__WHAT TO DO__:
Show each line of the records below where the word "From" occurs.

__DATA EXTRACT__:
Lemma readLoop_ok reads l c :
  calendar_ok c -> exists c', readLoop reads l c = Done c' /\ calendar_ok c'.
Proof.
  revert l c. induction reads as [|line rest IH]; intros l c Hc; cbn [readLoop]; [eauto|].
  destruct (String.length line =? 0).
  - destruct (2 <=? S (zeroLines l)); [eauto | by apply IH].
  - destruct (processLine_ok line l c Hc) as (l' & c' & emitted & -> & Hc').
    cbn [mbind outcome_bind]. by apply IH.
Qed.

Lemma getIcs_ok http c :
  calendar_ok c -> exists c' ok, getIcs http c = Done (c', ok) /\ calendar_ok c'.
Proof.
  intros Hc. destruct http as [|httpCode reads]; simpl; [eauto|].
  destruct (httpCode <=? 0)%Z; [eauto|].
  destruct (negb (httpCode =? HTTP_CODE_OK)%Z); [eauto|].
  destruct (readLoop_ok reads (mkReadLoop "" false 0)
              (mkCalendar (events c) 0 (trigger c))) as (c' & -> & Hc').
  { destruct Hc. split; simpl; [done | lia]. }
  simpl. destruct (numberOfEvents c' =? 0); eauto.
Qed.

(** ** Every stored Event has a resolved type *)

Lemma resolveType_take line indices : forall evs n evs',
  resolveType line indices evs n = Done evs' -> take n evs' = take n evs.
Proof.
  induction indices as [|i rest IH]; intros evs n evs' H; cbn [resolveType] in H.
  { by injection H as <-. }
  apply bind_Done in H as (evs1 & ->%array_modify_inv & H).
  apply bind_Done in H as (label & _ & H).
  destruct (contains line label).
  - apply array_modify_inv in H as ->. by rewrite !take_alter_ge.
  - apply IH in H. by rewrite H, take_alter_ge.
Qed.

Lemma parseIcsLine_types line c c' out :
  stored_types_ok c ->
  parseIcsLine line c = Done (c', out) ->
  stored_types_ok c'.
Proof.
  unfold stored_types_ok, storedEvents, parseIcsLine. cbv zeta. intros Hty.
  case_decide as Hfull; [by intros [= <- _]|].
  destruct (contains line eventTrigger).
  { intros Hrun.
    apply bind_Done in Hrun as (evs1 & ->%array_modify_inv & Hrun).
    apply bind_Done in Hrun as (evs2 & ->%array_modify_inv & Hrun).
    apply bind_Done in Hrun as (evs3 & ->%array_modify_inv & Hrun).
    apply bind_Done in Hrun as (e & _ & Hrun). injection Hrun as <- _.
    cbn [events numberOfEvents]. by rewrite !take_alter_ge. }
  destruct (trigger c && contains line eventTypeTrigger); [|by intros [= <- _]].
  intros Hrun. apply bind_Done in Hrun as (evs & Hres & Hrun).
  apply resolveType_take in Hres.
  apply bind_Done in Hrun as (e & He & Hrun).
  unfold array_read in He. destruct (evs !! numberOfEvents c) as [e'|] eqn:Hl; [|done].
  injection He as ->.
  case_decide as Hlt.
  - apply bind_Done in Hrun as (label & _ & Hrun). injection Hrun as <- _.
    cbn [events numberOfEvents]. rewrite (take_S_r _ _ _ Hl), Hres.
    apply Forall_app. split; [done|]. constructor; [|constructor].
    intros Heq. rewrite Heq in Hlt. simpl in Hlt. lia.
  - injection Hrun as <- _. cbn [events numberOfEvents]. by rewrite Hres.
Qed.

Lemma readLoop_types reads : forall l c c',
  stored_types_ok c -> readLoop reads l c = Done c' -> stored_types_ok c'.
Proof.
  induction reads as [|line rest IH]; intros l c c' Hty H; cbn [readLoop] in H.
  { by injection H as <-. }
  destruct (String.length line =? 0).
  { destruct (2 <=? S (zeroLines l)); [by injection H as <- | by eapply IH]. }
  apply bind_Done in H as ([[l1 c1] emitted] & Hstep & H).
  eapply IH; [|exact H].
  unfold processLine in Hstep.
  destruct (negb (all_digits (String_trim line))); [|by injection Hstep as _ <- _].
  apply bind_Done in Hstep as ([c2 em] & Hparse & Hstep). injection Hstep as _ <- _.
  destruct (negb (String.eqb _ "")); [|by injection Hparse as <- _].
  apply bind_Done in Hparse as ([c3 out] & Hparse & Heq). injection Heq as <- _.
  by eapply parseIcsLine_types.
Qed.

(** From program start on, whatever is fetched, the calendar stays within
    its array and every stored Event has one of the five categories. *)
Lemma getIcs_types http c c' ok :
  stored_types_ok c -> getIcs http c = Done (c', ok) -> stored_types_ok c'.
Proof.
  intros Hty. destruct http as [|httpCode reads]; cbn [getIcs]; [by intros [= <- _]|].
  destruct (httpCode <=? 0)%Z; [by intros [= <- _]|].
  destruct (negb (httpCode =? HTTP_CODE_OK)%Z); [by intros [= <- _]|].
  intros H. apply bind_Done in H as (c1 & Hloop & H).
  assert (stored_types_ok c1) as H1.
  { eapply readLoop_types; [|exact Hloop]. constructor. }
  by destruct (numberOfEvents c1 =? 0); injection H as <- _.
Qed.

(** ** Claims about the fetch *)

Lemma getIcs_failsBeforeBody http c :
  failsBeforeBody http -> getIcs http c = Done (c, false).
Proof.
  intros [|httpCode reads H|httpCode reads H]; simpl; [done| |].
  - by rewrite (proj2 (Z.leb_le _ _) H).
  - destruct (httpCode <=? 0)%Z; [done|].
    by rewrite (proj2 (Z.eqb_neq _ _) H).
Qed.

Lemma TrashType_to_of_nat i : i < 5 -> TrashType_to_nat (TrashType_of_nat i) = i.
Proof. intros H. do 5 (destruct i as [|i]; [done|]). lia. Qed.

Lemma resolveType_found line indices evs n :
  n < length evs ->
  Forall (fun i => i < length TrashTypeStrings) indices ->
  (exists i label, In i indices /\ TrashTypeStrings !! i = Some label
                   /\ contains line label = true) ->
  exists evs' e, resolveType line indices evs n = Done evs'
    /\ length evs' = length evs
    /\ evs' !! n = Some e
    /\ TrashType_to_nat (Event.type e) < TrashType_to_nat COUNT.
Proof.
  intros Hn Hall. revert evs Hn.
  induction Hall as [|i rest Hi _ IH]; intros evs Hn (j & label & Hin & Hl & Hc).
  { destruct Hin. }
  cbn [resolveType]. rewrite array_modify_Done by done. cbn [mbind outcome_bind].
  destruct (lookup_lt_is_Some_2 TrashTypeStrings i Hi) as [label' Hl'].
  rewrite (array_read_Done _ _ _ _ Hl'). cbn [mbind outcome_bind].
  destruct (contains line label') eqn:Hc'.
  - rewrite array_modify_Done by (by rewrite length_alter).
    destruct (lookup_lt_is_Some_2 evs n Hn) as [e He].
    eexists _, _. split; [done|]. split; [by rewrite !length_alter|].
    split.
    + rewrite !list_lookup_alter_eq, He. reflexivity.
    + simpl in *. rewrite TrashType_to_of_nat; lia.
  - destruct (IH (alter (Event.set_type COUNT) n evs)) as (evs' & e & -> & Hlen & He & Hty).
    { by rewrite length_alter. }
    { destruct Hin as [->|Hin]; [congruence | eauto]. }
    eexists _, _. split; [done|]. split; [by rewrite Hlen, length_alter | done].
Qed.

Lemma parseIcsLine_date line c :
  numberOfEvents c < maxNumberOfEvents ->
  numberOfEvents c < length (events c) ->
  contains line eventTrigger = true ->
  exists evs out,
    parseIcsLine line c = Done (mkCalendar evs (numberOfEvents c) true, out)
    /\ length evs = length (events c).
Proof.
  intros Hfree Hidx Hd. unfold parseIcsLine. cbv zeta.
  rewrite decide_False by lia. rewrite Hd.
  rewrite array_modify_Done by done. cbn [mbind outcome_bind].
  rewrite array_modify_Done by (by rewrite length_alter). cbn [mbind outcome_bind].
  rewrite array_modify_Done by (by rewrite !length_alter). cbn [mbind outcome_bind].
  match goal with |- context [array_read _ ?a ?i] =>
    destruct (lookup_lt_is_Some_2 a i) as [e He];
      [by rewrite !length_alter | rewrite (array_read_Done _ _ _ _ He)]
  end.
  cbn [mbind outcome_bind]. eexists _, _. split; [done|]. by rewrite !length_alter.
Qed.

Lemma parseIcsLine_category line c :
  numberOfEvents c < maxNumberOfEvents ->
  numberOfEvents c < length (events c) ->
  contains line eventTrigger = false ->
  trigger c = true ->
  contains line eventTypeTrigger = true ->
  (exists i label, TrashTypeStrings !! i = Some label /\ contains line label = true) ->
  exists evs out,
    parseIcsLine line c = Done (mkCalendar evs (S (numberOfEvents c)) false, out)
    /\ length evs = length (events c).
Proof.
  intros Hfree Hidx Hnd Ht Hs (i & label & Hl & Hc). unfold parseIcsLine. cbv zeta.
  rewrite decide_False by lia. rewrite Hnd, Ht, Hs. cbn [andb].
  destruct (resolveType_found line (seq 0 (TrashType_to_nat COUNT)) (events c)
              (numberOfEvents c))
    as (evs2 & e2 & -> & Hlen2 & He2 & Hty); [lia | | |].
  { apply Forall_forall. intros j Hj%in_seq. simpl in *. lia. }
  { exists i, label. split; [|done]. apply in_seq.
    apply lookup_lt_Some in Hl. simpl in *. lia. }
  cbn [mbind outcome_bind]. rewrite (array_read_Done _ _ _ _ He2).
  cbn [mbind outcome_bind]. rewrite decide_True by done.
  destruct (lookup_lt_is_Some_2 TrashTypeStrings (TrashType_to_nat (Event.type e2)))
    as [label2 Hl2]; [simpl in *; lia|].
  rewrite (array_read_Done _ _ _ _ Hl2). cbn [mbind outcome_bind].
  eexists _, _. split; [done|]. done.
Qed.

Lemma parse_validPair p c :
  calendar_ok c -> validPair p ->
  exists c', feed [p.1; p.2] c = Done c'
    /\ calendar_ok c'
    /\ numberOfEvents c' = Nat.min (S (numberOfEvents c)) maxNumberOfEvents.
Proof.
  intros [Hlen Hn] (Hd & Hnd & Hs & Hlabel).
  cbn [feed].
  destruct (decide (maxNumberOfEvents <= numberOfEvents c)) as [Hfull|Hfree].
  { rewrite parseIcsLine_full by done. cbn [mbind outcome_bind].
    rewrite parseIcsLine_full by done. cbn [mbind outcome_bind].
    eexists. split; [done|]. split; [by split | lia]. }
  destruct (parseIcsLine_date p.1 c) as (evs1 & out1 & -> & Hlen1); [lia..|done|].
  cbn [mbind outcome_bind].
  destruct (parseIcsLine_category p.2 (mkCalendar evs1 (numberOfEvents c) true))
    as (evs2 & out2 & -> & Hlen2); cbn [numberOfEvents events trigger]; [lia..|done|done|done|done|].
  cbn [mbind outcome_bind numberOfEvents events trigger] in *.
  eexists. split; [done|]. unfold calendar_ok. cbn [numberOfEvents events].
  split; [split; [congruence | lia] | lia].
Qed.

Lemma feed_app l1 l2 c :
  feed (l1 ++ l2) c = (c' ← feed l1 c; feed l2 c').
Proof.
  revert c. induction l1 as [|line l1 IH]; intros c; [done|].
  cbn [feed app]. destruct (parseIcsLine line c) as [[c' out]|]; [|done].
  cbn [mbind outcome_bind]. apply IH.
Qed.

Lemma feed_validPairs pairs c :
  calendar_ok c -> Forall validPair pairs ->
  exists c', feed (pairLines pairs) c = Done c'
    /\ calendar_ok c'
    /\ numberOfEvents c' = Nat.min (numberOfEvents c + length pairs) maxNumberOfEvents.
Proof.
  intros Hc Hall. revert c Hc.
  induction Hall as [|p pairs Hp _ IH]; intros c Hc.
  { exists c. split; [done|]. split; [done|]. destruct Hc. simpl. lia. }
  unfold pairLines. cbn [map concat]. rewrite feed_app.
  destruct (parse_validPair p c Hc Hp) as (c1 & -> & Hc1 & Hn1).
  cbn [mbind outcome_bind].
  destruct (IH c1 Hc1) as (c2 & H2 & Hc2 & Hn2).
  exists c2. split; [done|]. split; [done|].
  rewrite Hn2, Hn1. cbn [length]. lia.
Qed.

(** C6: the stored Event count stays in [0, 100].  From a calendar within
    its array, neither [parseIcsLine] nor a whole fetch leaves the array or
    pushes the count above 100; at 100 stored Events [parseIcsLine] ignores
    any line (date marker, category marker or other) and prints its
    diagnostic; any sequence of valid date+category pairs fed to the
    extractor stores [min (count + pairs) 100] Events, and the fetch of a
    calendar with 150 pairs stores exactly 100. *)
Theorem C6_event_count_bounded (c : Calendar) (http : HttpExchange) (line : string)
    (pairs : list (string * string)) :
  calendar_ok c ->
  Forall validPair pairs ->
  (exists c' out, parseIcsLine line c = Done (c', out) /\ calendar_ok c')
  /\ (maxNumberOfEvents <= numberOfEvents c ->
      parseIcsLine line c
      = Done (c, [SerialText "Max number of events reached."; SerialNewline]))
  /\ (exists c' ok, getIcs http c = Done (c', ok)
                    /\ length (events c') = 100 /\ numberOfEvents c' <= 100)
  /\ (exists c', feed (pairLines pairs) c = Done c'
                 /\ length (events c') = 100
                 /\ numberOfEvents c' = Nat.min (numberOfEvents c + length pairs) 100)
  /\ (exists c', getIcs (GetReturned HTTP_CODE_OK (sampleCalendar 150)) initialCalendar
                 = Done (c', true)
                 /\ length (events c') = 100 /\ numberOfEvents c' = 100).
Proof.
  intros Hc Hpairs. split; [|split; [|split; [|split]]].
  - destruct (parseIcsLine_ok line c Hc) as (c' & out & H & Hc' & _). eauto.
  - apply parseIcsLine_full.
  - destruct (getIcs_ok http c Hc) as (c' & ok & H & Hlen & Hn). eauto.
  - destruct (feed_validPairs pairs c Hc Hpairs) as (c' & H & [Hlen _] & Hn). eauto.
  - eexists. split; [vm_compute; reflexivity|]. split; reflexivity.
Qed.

__OUTPUT OF THE TASK__:
(** From program start on, whatever is fetched, the calendar stays within
(** C6: the stored Event count stays in [0, 100].  From a calendar within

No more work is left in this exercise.